During the pandemic, it has been the unions, and the fake left that control them, that agreed to a return to work in the mining and other sectors of the economy. They accepted a freeze on collective bargaining along with wage cuts, supported the furloughing of hundreds of thousands of workers in private industry for the benefit of employers and refused to call any industrial action against poverty, hunger, insecurity and evictions impacting the working class. They have done everything in their power to suffocate any independent struggles, leading them into stunts and promoting empty parliamentary appeals to demoralize the workers.
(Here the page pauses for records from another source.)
Definition silc_math_prime_test (p : Z) : bool :=
  negb (existsb (fun q => silc_mp_mod p q =? 0) primetable) && fermat_test p.

(** * Facts *)

(** Euclid's loop: what the last two remainders and their coefficients are. *)
Record euclid (a n gp gc vp vc : Z) : Prop := {
  eu_pos : 0 < gp /\ 0 <= gc;
  eu_gcd : Z.gcd gp gc = Z.gcd a n;
  eu_prev : (vp * a) mod n = gp mod n;
  eu_cur : (vc * a) mod n = gc mod n;
  eu_sign : vp * vc <= 0;
  eu_size : Z.abs vc * gp + Z.abs vp * gc = n;
}.

Lemma mod_sub_mul x y z a n q : (x * a) mod n = y mod n -> (z * a) mod n = q mod n ->
  forall k, ((x - k * z) * a) mod n = (y - k * q) mod n.
Proof.
  intros H1 H2 k. replace ((x - k * z) * a) with (x * a - k * (z * a)) by ring.
  rewrite Zminus_mod, H1, <- Zmult_mod_idemp_r, H2, Zmult_mod_idemp_r, <- Zminus_mod. done.
Qed.

Lemma euclid_step a n gp gc vp vc : euclid a n gp gc vp vc -> 0 < gc ->
  euclid a n gc (gp mod gc) vc (vp - gp / gc * vc).
Proof.
  intros [[P1 P2] G V1 V2 S N] Hc.
  pose proof (Z.mod_pos_bound gp gc Hc) as Hm. pose proof (Z.div_mod gp gc ltac:(lia)) as Hd.
  pose proof (Z.div_pos gp gc ltac:(lia) Hc) as Hq.
  set (q := gp / gc) in *. set (r := gp mod gc) in *.
  assert (r = gp - q * gc) as Hr by lia. split; [lia| | | | |].
  - rewrite <- G, Hr, Z.gcd_comm. replace (gp - q * gc) with (gp + (- q) * gc) by ring.
    rewrite Z.gcd_comm, Z.gcd_add_mult_diag_r, Z.gcd_comm. done.
  - done.
  - rewrite Hr. by apply mod_sub_mul.
  - nia.
  - assert (Z.abs (vp - q * vc) = Z.abs vp + q * Z.abs vc) as -> by nia. rewrite Hr. nia.
Qed.

(** How many turns are left. *)
Definition euclid_turns (gp gc : Z) : Z :=
  if gc =? 0 then 1 else Z.log2 gp + Z.log2 gc + (if gp <? gc then 1 else 0) + 2.

Lemma euclid_turns_bound gp gc :
  0 < euclid_turns gp gc <= Z.log2 gp + Z.log2 gc + 3.
Proof.
  unfold euclid_turns. pose proof (Z.log2_nonneg gp). pose proof (Z.log2_nonneg gc).
  destruct (gc =? 0), (gp <? gc); lia.
Qed.

Lemma euclid_turns_step gp gc : 0 < gp -> 0 < gc ->
  euclid_turns gc (gp mod gc) < euclid_turns gp gc.
Proof.
  intros Hp Hc. unfold euclid_turns. pose proof (Z.mod_pos_bound gp gc Hc) as Hm.
  pose proof (Z.log2_nonneg gp). pose proof (Z.log2_nonneg gc).
  destruct (Z.eqb_spec gc 0); [lia|]. destruct (Z.eqb_spec (gp mod gc) 0); [destruct (gp <? gc); lia|].
  destruct (Z.ltb_spec gc (gp mod gc)); [lia|]. destruct (Z.ltb_spec gp gc).
  - rewrite Z.mod_small by lia. lia.
  - assert (2 * (gp mod gc) <= gp).
    { pose proof (Z.div_mod gp gc ltac:(lia)). pose proof (Z.div_le_lower_bound gp gc 1 ltac:(lia) ltac:(lia)). nia. }
    pose proof (Z.log2_le_mono (2 * (gp mod gc)) gp ltac:(lia)) as Hl.
    rewrite Z.log2_double in Hl by lia. lia.
Qed.

Lemma modinv_loop_spec fuel : forall a n g v i,
  length g = 3%nat -> length v = 3%nat -> (i < 3)%nat ->
  euclid a n (at3 g (minus1 i)) (at3 g i) (at3 v (minus1 i)) (at3 v i) ->
  euclid_turns (at3 g (minus1 i)) (at3 g i) <= Z.of_nat fuel ->
  exists g' v' i', modinv_loop fuel g v i = Some (g', v', i') /\
    euclid a n (at3 g' (minus1 i')) 0 (at3 v' (minus1 i')) (at3 v' i') /\
    Z.abs (at3 v' (minus1 i')) <= Z.max n (Z.abs (at3 v (minus1 i))).
Proof.
  induction fuel as [|fuel IH]; intros a n g v i Hg Hv Hi He Hf.
  { exfalso. pose proof (euclid_turns_bound (at3 g (minus1 i)) (at3 g i)). lia. }
  cbn [modinv_loop]. destruct (Z.eqb_spec (at3 g i) 0) as [E|E].
  { exists g, v, i. split; [done|]. rewrite E in He. split; [done|lia]. }
  destruct (eu_pos _ _ _ _ _ _ He) as [Hgp Hgc]. assert (0 < at3 g i) as Hpos by lia.
  pose proof (euclid_step _ _ _ _ _ _ He Hpos) as He'.
  pose proof (euclid_turns_step _ _ Hgp Hpos) as Ht.
  set (g' := <[plus1 i := _]> g). set (v' := <[plus1 i := _]> (<[plus1 i := _]> v)).
  assert (length g' = 3%nat /\ length v' = 3%nat) as [Hg' Hv'] by (unfold g', v'; by rewrite !length_insert).
  assert (at3 g' (minus1 (plus1 i)) = at3 g i /\ at3 g' (plus1 i) = at3 g (minus1 i) mod at3 g i /\
    at3 v' (minus1 (plus1 i)) = at3 v i /\
    at3 v' (plus1 i) = at3 v (minus1 i) - at3 g (minus1 i) / at3 g i * at3 v i) as (E1 & E2 & E3 & E4).
  { destruct g as [|g0 [|g1 [|g2 [|? ?]]]]; try done. destruct v as [|v0 [|v1 [|v2 [|? ?]]]]; try done.
    destruct i as [|[|[|?]]]; try lia; done. }
  destruct (IH a n g' v' (plus1 i) Hg' Hv') as (g2 & v2 & i2 & R & He2 & Hb).
  { destruct i as [|[|[|?]]]; cbn; lia. }
  { by rewrite E1, E2, E3, E4. }
  { rewrite E1, E2. lia. }
  exists g2, v2, i2. split; [exact R|]. split; [done|]. rewrite E3 in Hb.
  pose proof (eu_size _ _ _ _ _ _ He). assert (Z.abs (at3 v i) <= n) by nia. lia.
Qed.

(** silc_mp_modinv(inv, a, n): an inverse up to the greatest common divisor. *)
Lemma silc_mp_modinv_spec a n : 0 < a -> 0 < n ->
  exists inv, silc_mp_modinv a n = Some inv /\ (inv * a) mod n = Z.gcd a n mod n /\ 0 <= inv <= n.
Proof.
  intros Ha Hn. unfold silc_mp_modinv.
  destruct (modinv_loop_spec (modinv_fuel a n) a n [n; a; 0] [0; 1; 0] 1) as (g & v & i & E & He & Hb);
    [done..|lia| | |].
  - cbn. split; try lia. + apply Z.gcd_comm. + by rewrite Z.mul_0_l, Z.mod_same, Z.mod_0_l by lia.
    + by rewrite Z.mul_1_l.
  - cbn [at3 minus1 nth Nat.eqb Nat.pred]. unfold modinv_fuel.
    pose proof (Z.log2_nonneg a). pose proof (Z.log2_nonneg n). pose proof (euclid_turns_bound n a). lia.
  - rewrite E. cbn [mbind option_bind]. eexists. split; [done|].
    cbn [at3 minus1 nth Nat.eqb Nat.pred] in Hb. rewrite Z.abs_0, Z.max_l in Hb by lia.
    pose proof (eu_prev _ _ _ _ _ _ He) as Hp. pose proof (eu_gcd _ _ _ _ _ _ He) as Hg.
    destruct (eu_pos _ _ _ _ _ _ He) as [Hpos _]. rewrite Z.gcd_0_r, Z.abs_eq in Hg by lia.
    set (x := at3 v (minus1 i)) in *. rewrite Hg in Hp. destruct (Z.ltb_spec x 0).
    + split; [|lia]. rewrite <- Hp. replace ((x + n) * a) with (x * a + a * n) by ring.
      by rewrite Z.mod_add by lia.
    + split; [done|lia].
Qed.

Lemma silc_mp_modinv_coprime a n : 0 < a -> 2 <= n -> Z.gcd a n = 1 ->
  exists inv, silc_mp_modinv a n = Some inv /\ (inv * a) mod n = 1 /\ 0 < inv < n.
Proof.
  intros Ha Hn Hg. destruct (silc_mp_modinv_spec a n) as (inv & E & Hm & Hr); [lia..|].
  exists inv. split; [done|]. rewrite Hg, (Z.mod_small 1) in Hm by lia. split; [done|].
  assert (inv <> 0) by (intros ->; rewrite Z.mul_0_l, Z.mod_0_l in Hm; lia).
  assert (inv <> n) by (intros ->; rewrite Z.mul_comm, Z.mod_mul in Hm; lia). lia.
Qed.

(** ** Primes *)

(** What silc_math_gen_prime and silc_math_prime_test ask of a number. *)
Definition table_divides (c : Z) : bool := existsb (fun p => c mod p =? 0) primetable.
Definition passes (c : Z) : bool := negb (table_divides c) && fermat_test c.

Lemma primetable_range p : In p primetable -> 2 <= p < 2 ^ 32.
Proof.
  assert (forallb (fun p => (2 <=? p) && (p <? 2 ^ 32)) primetable = true) as H by (vm_compute; done).
  rewrite forallb_forall in H. intros Hp%H. lia.
Qed.

Lemma has_divisor_spec prime k : 0 <= k ->
  has_divisor (map (fun p => silc_mp_get_ui (silc_mp_mod prime p)) primetable) k = table_divides (prime + k).
Proof.
  intros Hk. unfold has_divisor, table_divides. pose proof primetable_range as H.
  induction primetable as [|p l IH]; [done|]. cbn [map combine existsb].
  pose proof (H p ltac:(by left)) as Hp. rewrite IH by (intros q Hq; apply H; by right). f_equal.
  unfold silc_mp_get_ui, silc_mp_mod. pose proof (Z.mod_pos_bound prime p ltac:(lia)).
  rewrite u32_id by lia. by rewrite Zplus_mod_idemp_l.
Qed.

(** The search finds the first number that passes. *)
Lemma prime_search_spec fuel : forall prime k c,
  let spmods := map (fun p => silc_mp_get_ui (silc_mp_mod prime p)) primetable in
  0 <= k -> passes c = true -> prime + k <= c -> (c - prime - k) mod 2 = 0 ->
  c - prime < 2 ^ 32 -> c - prime - k < 2 * Z.of_nat fuel ->
  exists r, prime_search fuel prime spmods k = Some r /\ passes r = true /\
    prime + k <= r <= c /\ (r - prime - k) mod 2 = 0 /\
    forall z, prime + k <= z < r -> (z - prime - k) mod 2 = 0 -> passes z = false.
Proof.
  induction fuel as [|fuel IH]; intros prime k c spmods Hk Hc Hle Hev Hlt Hf; [lia|].
  cbn [prime_search]. unfold spmods. rewrite has_divisor_spec by done.
  destruct (passes (prime + k)) eqn:Hp.
  - pose proof Hp as Hp'. unfold passes in Hp'. apply andb_true_iff in Hp' as [H1%negb_true_iff H2].
    rewrite H1, H2. cbn [negb]. exists (prime + k). split; [done|]. split; [done|]. split; [lia|].
    split; [by rewrite Z.sub_add_distr, Z.sub_diag with (n := prime + k) || (replace (prime + k - prime - k) with 0 by lia)|].
    lia.
  - assert (prime + k <> c) by (intros E; congruence).
    assert (prime + (k + 2) <= c) as Hle2.
    { apply Z.mod_divide in Hev as [j Hj]; [|lia]. lia. }
    destruct (IH prime (k + 2) c) as (r & E & Hr & Hb & He & Hmin); try done; try lia.
    { replace (c - prime - (k + 2)) with (c - prime - k + (-1) * 2) by lia. by rewrite Z.mod_add by lia. }
    exists r. rewrite u32_id by lia. split.
    { unfold passes in Hp. destruct (table_divides (prime + k)); [done|].
      cbn [negb andb] in Hp. by rewrite Hp. }
    split; [done|]. split; [lia|]. split.
    { replace (r - prime - k) with (r - prime - (k + 2) + 1 * 2) by lia. by rewrite Z.mod_add by lia. }
    intros z Hz Hze. destruct (decide (z = prime + k)) as [->|Hne]; [done|]. apply Hmin.
    + apply Z.mod_divide in Hze as [j Hj]; lia.
    + replace (z - prime - (k + 2)) with (z - prime - k + (-1) * 2) by lia. by rewrite Z.mod_add by lia.
Qed.

(** A prime beyond the table passes. *)
Lemma prime_passes c : Z.prime c -> 8191 < c -> passes c = true.
Proof.
  intros Hc Hlt. unfold passes. apply andb_true_iff. split.
  - apply negb_true_iff, not_true_iff_false. unfold table_divides. rewrite existsb_exists.
    intros (p & Hp & Hm%Z.eqb_eq).
    assert (forallb (fun p => (2 <=? p) && (p <=? 8191)) primetable = true) as H by (vm_compute; done).
    rewrite forallb_forall in H. specialize (H p Hp).
    apply Z.mod_divide in Hm; [|lia]. pose proof (Z.coprime_prime_small c p Hc ltac:(lia)) as Hcp.
    unfold Z.coprime in Hcp. rewrite Z.gcd_comm in Hcp.
    apply Z.divide_gcd_iff in Hm; [|lia]. lia.
  - unfold fermat_test. rewrite silc_mp_pow_mod_spec by lia. rewrite Z.fermat by done.
    by rewrite Z.mod_small by lia.
Qed.

Lemma lor_range a b n : 0 <= n -> 0 <= a < 2 ^ n -> 0 <= b < 2 ^ n -> b <= Z.lor a b < 2 ^ n.
Proof.
  intros Hn Ha Hb. assert (0 <= Z.lor a b) by (apply Z.lor_nonneg; lia). split.
  - apply Z.ldiff_le; [done|]. apply Z.bits_inj'. intros i _. rewrite Z.ldiff_spec, Z.lor_spec, Z.bits_0.
    by destruct (Z.testbit a i), (Z.testbit b i).
  - destruct (Z.eq_dec (Z.lor a b) 0) as [->|]; [lia|]. apply Z.log2_lt_pow2; [lia|].
    rewrite Z.log2_lor by lia. destruct (Z.eq_dec a 0) as [->|], (Z.eq_dec b 0) as [->|].
    + by rewrite Z.lor_0_l in *.
    + rewrite Z.max_r by apply Z.log2_nonneg. apply Z.log2_lt_pow2; lia.
    + rewrite Z.max_l by apply Z.log2_nonneg. apply Z.log2_lt_pow2; lia.
    + apply Z.max_lub_lt; apply Z.log2_lt_pow2; lia.
Qed.

Lemma prime_start_range data bits : 2 <= bits ->
  2 ^ (bits - 1) <= prime_start data bits < 2 ^ bits /\ prime_start data bits mod 2 = 1.
Proof.
  intros Hb. unfold prime_start, silc_mp_mod_2exp.
  assert (2 ^ bits = 2 * 2 ^ (bits - 1)) as E2 by (rewrite <- Z.pow_succ_r by lia; f_equal; lia).
  assert (2 <= 2 ^ (bits - 1)) by (change 2 with (2 ^ 1) at 1; apply Z.pow_le_mono_r; lia).
  pose proof (Z.mod_pos_bound (silc_mp_bin2mp data) (2 ^ bits) ltac:(lia)) as H0.
  set (x := _ mod _) in *. rewrite Z.shiftl_mul_pow2, Z.mul_1_l by lia.
  pose proof (lor_range x (2 ^ (bits - 1)) bits ltac:(lia) ltac:(lia) ltac:(lia)) as H1.
  set (y := Z.lor x _) in *.
  pose proof (lor_range 1 y bits ltac:(lia) ltac:(lia) ltac:(lia)) as H2. rewrite (Z.lor_comm 1) in H2.
  split; [lia|]. rewrite Zmod_odd, <- Z.bit0_odd, Z.lor_spec, orb_true_r. done.
Qed.

Lemma silc_math_gen_prime_spec tries steps bits rng pos c :
  2 <= bits -> Z.odd c = true -> passes c = true ->
  let start := prime_start (rng_data rng pos (bits / 8)) bits in
  start <= c < 2 ^ bits -> c - start < 2 ^ 32 -> c - start < 2 * Z.of_nat steps ->
  exists p, silc_math_gen_prime (S tries) steps bits rng pos = Some (p, (pos + Z.to_nat (bits / 8))%nat) /\
    passes p = true /\ Z.odd p = true /\ start <= p <= c /\
    forall z, start <= z < p -> Z.odd z = true -> passes z = false.
Proof.
  intros Hb Ho Hc start Hr H32 Hs. cbn [silc_math_gen_prime]. fold start.
  destruct (prime_start_range (rng_data rng pos (bits / 8)) bits Hb) as [Hst Hodd]. fold start in Hst, Hodd.
  assert (forall z, Z.odd z = true -> (z - start - 0) mod 2 = 0) as Hz.
  { intros z Hz. rewrite Zmod_odd in *. rewrite Z.sub_0_r, Z.odd_sub, Hz.
    by destruct (Z.odd start). }
  destruct (prime_search_spec steps start 0 c) as (p & E & Hp & Hle & He & Hmin); try done; try lia.
  { by apply Hz. }
  rewrite E. cbn [mbind option_bind]. unfold silc_mp_get_ui.
  assert (Z.shiftr p (bits - 1) = 1) as ->.
  { rewrite Z.shiftr_div_pow2 by lia. symmetry. apply Z.div_unique with (p - 2 ^ (bits - 1)); [|lia].
    assert (2 ^ bits = 2 * 2 ^ (bits - 1)) by (rewrite <- Z.pow_succ_r by lia; f_equal; lia). lia. }
  exists p. split; [done|]. split; [done|]. split; [|split; [lia|]].
  - rewrite Z.sub_0_r, Zmod_odd, Z.odd_sub in He. rewrite Zmod_odd in Hodd.
    by destruct (Z.odd p), (Z.odd start).
  - intros z Hzr Hzo. apply Hmin; [lia|by apply Hz].
Qed.

(** Whatever the search and the generation give is of that kind. *)
Lemma prime_search_some fuel : forall prime k r,
  0 <= k < 2 ^ 32 -> k mod 2 = 0 ->
  prime_search fuel prime (map (fun p => silc_mp_get_ui (silc_mp_mod prime p)) primetable) k = Some r ->
  passes r = true /\ prime <= r < prime + 2 ^ 32 /\ (r - prime) mod 2 = 0.
Proof.
  induction fuel as [|fuel IH]; intros prime k r Hk Hk2; cbn [prime_search]; [done|].
  rewrite has_divisor_spec by lia.
  assert (0 <= u32 (k + 2) < 2 ^ 32 /\ u32 (k + 2) mod 2 = 0) as [Hu Hu2].
  { split; [apply u32_range|]. unfold u32. rewrite <- (Znumtheory.Zmod_div_mod 2 (2 ^ 32)) by (lia || by exists (2 ^ 31)).
    by rewrite Zplus_mod, Hk2. }
  destruct (table_divides (prime + k)) eqn:E1; [by apply IH|].
  destruct (fermat_test (prime + k)) eqn:E2; cbn [negb]; [|by apply IH].
  intros [= <-]. unfold passes. rewrite E1, E2. split; [done|]. split; [lia|].
  by replace (prime + k - prime) with k by lia.
Qed.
In a telling statement, Patricia Valderas, president of the National Federation of Health Workers (Fenats), said recently that the union was going on strike until there were answers to demands “made for years,” that is, the terrible conditions suffered by health professional predate by “years” the outbreak of the coronavirus pandemic.
“After eight months of conversations with the Ministry, three national mobilizations and two days on strike without any satisfactory response from the current government, we have decided to call for an indefinite national strike,” she said, threatening to continue until “we get a decent response from the government.”
Paris gloated that the mobilizations “has an adhesion of 0.49 percent, and that makes me happy.” Only a third of the workforce has been called out in sporadic stoppages.
The parliamentary left and the political, economic and social organizations they dominate constitute the greatest barrier to health workers asserting their independent interests. Workers must break the grip of these nationalist and opportunist organizations and their attempt to tie the working class to the capitalist state.